*** Begin section ***

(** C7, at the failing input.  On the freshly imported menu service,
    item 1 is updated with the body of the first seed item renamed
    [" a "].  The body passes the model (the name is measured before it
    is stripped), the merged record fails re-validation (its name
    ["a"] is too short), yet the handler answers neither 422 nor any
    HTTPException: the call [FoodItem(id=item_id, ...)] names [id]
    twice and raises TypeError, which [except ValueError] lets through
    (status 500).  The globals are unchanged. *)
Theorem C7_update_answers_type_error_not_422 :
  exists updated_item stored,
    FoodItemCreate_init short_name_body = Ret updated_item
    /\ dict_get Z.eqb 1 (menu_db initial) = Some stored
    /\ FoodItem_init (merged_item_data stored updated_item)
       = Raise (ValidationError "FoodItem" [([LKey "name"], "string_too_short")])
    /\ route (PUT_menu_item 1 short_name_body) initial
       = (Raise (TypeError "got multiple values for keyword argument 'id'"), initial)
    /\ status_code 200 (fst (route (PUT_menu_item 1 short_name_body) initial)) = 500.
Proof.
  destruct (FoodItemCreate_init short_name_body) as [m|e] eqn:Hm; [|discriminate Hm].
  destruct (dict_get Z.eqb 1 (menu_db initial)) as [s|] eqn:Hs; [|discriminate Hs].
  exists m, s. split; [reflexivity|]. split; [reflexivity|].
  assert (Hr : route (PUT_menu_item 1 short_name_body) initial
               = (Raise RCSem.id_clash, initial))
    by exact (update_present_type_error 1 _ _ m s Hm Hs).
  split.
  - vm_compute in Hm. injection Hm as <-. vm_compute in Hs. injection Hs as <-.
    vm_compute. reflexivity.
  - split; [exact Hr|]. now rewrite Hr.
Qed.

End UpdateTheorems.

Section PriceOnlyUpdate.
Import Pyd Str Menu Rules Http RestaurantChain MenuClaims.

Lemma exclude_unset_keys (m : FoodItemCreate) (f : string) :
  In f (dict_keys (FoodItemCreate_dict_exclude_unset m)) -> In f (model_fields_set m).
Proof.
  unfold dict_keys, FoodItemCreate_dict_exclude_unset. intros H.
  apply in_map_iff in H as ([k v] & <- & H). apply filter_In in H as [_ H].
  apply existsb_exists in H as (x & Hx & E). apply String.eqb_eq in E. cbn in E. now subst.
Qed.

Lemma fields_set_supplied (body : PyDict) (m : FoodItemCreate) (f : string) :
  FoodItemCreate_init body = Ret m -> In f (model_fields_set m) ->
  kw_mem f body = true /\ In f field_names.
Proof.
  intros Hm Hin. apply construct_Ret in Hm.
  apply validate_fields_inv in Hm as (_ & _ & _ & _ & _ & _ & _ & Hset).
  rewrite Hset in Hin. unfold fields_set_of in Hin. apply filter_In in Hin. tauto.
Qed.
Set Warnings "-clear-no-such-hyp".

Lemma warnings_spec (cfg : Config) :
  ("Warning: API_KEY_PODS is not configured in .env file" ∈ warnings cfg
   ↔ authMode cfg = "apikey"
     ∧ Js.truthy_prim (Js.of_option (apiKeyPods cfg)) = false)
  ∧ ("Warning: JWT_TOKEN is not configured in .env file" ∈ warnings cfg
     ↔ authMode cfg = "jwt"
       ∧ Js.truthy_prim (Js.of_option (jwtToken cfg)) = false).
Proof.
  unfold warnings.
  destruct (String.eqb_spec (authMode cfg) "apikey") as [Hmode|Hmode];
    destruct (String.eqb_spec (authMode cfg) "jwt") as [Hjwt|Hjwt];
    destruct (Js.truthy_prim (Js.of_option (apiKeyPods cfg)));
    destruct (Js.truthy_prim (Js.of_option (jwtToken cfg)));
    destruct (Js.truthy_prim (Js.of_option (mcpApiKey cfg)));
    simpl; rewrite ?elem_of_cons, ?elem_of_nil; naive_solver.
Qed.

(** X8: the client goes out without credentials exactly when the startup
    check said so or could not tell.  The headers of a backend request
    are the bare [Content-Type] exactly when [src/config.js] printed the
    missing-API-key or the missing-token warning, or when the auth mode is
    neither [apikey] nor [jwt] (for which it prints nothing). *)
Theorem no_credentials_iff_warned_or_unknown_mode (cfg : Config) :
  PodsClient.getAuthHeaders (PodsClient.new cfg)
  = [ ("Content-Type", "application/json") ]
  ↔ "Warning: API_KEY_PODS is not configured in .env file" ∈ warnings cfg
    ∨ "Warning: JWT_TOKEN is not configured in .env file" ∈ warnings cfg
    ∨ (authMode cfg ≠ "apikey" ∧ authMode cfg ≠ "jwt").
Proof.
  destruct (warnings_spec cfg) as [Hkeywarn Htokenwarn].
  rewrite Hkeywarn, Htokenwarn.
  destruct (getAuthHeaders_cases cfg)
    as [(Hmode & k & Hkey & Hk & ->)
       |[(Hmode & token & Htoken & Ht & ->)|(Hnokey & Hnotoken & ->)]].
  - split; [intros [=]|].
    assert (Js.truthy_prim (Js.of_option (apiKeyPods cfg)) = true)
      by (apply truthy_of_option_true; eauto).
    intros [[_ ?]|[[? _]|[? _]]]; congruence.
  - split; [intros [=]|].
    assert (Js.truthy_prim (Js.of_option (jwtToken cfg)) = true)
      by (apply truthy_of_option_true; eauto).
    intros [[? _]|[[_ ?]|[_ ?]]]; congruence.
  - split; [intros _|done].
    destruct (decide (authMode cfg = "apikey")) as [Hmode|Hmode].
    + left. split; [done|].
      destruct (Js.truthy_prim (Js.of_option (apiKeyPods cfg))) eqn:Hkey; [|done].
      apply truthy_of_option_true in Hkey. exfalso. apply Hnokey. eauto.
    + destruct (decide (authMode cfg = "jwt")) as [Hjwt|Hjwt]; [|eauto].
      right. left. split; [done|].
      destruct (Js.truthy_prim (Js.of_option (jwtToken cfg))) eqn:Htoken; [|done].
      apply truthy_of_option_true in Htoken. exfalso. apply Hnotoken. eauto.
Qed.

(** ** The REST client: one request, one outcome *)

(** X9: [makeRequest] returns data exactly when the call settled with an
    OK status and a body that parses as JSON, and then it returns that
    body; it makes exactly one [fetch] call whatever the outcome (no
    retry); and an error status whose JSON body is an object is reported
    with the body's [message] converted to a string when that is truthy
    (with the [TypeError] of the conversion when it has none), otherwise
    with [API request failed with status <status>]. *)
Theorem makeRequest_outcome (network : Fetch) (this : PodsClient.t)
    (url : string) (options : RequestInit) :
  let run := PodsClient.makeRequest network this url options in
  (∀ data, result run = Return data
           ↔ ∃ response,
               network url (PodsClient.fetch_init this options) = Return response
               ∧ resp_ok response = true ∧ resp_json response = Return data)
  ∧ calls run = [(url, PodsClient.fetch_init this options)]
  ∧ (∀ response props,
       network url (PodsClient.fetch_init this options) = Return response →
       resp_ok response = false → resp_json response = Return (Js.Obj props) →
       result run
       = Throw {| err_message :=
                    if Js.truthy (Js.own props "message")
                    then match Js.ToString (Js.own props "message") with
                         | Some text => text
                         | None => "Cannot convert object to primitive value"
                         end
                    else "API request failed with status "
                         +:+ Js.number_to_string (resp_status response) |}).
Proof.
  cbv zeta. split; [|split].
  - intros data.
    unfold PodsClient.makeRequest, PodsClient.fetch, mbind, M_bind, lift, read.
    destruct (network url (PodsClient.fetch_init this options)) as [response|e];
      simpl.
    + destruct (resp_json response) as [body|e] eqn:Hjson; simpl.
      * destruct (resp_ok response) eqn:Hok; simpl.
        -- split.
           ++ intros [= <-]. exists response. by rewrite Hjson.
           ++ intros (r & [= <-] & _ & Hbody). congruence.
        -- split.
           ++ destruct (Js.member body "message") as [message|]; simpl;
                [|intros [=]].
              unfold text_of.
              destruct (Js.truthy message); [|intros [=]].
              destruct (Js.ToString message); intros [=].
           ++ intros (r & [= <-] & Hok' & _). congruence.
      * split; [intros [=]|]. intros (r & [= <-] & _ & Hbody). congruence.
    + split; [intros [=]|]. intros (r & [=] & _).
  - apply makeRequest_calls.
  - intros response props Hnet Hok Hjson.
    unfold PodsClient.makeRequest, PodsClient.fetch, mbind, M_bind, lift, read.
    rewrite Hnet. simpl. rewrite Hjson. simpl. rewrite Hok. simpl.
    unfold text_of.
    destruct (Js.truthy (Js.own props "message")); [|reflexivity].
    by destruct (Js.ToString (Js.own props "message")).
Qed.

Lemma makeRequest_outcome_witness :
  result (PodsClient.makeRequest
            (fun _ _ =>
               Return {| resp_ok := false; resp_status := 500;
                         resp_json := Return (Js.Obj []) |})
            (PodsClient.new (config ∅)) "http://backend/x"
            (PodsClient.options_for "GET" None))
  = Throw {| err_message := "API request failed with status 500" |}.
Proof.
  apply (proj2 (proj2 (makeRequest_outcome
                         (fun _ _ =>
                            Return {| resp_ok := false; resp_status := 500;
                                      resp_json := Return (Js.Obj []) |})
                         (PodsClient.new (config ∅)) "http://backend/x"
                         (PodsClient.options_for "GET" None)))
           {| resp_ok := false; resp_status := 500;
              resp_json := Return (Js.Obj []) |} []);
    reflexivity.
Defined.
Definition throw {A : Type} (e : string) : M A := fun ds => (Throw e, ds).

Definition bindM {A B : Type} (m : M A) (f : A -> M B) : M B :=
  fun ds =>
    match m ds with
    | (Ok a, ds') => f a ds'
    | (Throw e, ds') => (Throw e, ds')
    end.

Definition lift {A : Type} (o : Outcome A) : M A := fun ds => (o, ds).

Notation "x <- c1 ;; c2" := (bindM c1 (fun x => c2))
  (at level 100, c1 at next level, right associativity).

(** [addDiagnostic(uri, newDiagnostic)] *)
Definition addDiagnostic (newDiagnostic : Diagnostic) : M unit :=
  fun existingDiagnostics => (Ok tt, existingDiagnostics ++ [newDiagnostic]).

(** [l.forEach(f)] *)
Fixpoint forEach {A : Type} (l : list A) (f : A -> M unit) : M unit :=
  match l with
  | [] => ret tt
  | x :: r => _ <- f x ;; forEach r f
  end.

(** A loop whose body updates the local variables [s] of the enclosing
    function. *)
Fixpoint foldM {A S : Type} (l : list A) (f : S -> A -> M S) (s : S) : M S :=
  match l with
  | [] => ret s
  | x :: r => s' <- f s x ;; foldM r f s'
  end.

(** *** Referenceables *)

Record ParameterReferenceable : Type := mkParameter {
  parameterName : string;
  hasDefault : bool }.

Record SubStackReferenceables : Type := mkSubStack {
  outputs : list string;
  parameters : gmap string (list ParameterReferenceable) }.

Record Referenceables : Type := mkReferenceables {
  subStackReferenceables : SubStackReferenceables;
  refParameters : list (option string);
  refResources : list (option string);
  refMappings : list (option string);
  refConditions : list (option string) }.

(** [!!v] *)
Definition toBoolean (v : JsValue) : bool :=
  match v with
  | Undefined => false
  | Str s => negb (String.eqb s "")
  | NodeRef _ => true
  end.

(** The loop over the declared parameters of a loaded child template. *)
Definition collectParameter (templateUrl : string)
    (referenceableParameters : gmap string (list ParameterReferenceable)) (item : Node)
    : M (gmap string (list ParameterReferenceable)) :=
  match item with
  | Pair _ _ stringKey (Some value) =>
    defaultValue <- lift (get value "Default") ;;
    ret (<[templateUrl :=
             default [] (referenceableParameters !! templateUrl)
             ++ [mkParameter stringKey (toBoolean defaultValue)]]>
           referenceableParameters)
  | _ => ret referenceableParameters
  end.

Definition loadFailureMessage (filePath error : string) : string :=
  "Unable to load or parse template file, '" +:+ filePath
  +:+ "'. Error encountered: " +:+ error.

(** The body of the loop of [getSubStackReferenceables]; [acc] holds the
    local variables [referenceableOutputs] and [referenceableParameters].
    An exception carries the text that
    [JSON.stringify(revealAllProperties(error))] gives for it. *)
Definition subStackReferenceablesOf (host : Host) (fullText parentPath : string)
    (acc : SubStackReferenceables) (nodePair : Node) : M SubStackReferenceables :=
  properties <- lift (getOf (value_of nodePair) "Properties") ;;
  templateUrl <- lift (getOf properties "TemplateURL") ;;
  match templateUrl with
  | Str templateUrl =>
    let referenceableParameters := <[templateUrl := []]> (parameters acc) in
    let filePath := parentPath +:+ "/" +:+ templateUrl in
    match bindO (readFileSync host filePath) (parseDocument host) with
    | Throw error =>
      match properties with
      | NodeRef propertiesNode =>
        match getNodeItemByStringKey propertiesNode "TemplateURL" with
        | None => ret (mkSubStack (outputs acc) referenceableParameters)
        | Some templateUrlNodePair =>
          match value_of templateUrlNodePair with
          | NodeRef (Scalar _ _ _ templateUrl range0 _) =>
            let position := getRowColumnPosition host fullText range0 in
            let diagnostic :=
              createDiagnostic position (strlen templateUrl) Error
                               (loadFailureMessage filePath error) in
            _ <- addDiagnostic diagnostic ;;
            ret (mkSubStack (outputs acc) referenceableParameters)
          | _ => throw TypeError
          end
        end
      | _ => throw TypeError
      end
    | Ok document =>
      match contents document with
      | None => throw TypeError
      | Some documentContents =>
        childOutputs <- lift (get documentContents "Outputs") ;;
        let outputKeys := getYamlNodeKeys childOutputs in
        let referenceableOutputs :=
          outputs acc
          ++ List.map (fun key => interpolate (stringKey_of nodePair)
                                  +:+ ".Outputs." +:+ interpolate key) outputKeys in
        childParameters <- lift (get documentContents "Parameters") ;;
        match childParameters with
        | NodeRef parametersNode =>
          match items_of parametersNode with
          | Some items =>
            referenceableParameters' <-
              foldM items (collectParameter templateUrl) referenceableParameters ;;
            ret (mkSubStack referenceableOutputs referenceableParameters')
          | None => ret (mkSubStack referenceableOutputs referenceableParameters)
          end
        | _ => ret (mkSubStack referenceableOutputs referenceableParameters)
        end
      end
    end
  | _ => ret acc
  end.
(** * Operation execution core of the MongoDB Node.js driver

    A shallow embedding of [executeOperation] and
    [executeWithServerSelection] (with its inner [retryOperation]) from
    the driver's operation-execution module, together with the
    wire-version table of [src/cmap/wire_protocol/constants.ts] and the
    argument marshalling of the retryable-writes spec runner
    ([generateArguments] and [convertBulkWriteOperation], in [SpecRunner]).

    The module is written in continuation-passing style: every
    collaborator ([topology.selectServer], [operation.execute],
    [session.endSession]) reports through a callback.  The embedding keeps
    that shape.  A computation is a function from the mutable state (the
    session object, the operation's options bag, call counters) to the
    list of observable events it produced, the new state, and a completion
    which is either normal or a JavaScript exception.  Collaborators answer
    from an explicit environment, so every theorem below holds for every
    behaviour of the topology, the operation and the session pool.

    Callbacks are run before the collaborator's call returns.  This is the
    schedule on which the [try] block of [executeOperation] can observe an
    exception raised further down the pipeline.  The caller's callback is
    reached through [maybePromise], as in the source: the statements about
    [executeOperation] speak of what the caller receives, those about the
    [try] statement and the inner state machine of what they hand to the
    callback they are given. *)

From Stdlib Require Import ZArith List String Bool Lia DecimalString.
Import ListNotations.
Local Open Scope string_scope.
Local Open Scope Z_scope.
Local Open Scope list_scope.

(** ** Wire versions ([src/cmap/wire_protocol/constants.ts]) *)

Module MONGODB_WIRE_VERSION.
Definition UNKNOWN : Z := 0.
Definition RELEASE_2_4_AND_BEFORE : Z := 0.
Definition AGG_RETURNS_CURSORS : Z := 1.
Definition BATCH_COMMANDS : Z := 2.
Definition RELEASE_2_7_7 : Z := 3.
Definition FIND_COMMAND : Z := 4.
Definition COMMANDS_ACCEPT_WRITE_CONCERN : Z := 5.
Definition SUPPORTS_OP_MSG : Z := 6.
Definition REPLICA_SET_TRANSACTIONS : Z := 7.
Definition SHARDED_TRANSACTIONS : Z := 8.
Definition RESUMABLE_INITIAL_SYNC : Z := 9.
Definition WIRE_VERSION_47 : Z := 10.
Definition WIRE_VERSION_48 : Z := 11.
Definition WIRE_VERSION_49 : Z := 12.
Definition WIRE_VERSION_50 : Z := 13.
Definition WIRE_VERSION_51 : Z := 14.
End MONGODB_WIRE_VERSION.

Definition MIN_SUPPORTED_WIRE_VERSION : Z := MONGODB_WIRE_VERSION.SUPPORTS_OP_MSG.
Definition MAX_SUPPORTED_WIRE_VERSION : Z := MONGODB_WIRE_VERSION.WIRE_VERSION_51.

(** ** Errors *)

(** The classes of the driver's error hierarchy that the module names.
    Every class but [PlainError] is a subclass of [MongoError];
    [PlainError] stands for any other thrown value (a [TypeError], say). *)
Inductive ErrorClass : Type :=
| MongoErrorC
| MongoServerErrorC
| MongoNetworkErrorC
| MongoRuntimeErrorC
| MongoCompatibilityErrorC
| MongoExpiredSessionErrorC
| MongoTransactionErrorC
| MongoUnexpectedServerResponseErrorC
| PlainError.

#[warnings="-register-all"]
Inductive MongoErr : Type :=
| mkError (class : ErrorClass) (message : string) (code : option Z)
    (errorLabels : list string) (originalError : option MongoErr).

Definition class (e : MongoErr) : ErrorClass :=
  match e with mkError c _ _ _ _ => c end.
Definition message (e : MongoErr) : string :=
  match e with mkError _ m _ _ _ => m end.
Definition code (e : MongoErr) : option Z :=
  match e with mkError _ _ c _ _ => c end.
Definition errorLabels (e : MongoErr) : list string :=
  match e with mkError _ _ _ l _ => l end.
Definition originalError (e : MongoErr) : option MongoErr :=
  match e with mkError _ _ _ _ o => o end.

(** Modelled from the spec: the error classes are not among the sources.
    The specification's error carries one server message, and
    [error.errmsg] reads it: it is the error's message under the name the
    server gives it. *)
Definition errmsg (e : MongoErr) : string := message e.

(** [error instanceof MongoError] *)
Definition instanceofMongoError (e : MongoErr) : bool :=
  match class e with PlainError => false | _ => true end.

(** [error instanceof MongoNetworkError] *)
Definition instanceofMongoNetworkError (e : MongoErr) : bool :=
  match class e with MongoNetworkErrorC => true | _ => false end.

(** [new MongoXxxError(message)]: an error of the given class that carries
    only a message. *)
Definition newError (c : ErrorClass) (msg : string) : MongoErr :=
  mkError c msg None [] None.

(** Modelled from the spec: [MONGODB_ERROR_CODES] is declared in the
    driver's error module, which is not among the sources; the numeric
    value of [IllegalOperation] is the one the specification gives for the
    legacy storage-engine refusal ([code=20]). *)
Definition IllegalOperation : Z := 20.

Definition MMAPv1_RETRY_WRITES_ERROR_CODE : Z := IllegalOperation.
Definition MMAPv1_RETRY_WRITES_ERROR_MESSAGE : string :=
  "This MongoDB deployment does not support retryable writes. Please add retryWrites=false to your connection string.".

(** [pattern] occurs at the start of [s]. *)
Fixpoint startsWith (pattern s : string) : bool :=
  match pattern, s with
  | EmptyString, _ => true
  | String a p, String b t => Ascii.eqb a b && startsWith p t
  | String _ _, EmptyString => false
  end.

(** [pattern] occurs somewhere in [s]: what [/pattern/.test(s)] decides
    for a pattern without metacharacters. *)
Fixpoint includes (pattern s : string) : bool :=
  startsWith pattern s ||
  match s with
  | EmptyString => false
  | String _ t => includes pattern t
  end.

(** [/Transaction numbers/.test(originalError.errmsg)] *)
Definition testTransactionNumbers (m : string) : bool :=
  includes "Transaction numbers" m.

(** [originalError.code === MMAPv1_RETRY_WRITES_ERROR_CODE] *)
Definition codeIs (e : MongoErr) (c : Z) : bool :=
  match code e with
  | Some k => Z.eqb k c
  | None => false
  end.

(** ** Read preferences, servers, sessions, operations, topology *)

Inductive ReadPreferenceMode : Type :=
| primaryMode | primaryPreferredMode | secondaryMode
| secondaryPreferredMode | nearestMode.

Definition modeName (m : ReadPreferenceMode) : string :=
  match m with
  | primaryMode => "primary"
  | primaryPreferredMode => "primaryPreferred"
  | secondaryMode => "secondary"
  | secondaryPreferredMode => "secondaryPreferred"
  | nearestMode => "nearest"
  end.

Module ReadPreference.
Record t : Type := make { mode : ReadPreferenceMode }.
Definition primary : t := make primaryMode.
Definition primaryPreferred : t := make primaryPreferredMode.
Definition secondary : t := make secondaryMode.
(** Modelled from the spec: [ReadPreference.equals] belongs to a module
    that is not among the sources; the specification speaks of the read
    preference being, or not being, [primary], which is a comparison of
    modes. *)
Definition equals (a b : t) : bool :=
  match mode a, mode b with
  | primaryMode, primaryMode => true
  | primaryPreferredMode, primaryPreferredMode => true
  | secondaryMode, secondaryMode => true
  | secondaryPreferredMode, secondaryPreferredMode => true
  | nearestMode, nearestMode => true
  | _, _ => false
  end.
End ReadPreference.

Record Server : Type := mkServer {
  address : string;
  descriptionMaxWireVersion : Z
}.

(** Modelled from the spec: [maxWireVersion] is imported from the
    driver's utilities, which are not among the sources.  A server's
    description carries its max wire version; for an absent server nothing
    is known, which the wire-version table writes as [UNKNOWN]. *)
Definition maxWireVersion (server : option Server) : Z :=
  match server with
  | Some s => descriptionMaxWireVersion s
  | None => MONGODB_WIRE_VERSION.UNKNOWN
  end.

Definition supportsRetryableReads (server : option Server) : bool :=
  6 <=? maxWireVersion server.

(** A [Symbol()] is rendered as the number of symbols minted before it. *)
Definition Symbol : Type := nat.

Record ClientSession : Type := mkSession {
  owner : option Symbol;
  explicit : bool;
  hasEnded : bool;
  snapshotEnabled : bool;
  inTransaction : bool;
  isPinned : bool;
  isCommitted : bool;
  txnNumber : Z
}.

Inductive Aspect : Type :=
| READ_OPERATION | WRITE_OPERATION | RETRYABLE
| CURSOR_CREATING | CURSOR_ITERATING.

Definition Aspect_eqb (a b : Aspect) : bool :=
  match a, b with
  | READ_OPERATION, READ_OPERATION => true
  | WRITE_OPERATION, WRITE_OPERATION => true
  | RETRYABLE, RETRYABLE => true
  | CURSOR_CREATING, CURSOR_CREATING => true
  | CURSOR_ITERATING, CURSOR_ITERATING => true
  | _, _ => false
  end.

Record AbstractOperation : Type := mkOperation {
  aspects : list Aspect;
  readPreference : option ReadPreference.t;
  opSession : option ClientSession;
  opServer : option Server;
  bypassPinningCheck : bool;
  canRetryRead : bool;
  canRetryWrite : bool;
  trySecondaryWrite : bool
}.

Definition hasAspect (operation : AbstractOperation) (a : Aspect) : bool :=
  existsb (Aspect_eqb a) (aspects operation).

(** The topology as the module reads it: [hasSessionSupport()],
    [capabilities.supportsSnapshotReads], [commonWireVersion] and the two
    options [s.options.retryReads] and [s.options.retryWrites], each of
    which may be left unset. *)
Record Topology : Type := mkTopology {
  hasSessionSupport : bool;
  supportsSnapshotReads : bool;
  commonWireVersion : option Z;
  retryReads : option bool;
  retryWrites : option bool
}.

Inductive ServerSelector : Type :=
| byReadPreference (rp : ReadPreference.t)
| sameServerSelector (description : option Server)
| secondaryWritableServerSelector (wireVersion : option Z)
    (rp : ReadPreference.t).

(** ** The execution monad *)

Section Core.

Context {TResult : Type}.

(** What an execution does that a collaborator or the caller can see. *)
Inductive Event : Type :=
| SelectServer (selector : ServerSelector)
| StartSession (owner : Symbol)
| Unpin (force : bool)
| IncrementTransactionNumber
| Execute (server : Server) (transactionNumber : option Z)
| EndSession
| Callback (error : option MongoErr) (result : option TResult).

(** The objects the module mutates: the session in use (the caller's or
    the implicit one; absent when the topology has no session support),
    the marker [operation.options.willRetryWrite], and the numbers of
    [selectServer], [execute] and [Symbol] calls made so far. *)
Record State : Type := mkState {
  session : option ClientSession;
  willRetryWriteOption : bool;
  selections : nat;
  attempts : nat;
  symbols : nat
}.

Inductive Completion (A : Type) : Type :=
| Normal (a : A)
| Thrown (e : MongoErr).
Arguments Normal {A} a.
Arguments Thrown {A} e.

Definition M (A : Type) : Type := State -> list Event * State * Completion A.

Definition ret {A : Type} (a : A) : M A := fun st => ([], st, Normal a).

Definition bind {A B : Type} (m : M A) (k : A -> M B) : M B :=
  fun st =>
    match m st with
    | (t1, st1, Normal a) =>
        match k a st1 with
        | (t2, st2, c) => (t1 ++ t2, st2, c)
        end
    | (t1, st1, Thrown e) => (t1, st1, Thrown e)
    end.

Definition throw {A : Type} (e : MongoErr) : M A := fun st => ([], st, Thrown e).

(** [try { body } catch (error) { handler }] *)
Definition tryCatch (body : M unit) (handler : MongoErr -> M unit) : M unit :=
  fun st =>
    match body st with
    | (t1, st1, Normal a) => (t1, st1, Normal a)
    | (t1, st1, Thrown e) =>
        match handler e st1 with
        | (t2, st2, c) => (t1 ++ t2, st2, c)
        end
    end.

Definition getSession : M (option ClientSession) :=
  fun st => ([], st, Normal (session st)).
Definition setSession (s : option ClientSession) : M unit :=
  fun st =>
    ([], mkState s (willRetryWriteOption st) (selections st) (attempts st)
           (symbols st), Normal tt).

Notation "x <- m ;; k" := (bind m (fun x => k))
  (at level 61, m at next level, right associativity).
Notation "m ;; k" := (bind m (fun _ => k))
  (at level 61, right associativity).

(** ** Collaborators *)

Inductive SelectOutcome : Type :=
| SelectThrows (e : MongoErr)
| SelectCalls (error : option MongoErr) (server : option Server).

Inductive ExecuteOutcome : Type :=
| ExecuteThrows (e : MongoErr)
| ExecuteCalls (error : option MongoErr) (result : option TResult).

*** End section ***

> **EXERCISE OBJECTIVE**: Your task is to report how many lines of the material include the string "imported". Give the number and no other words.

> **ANSWER TO THE PROBLEM**: 2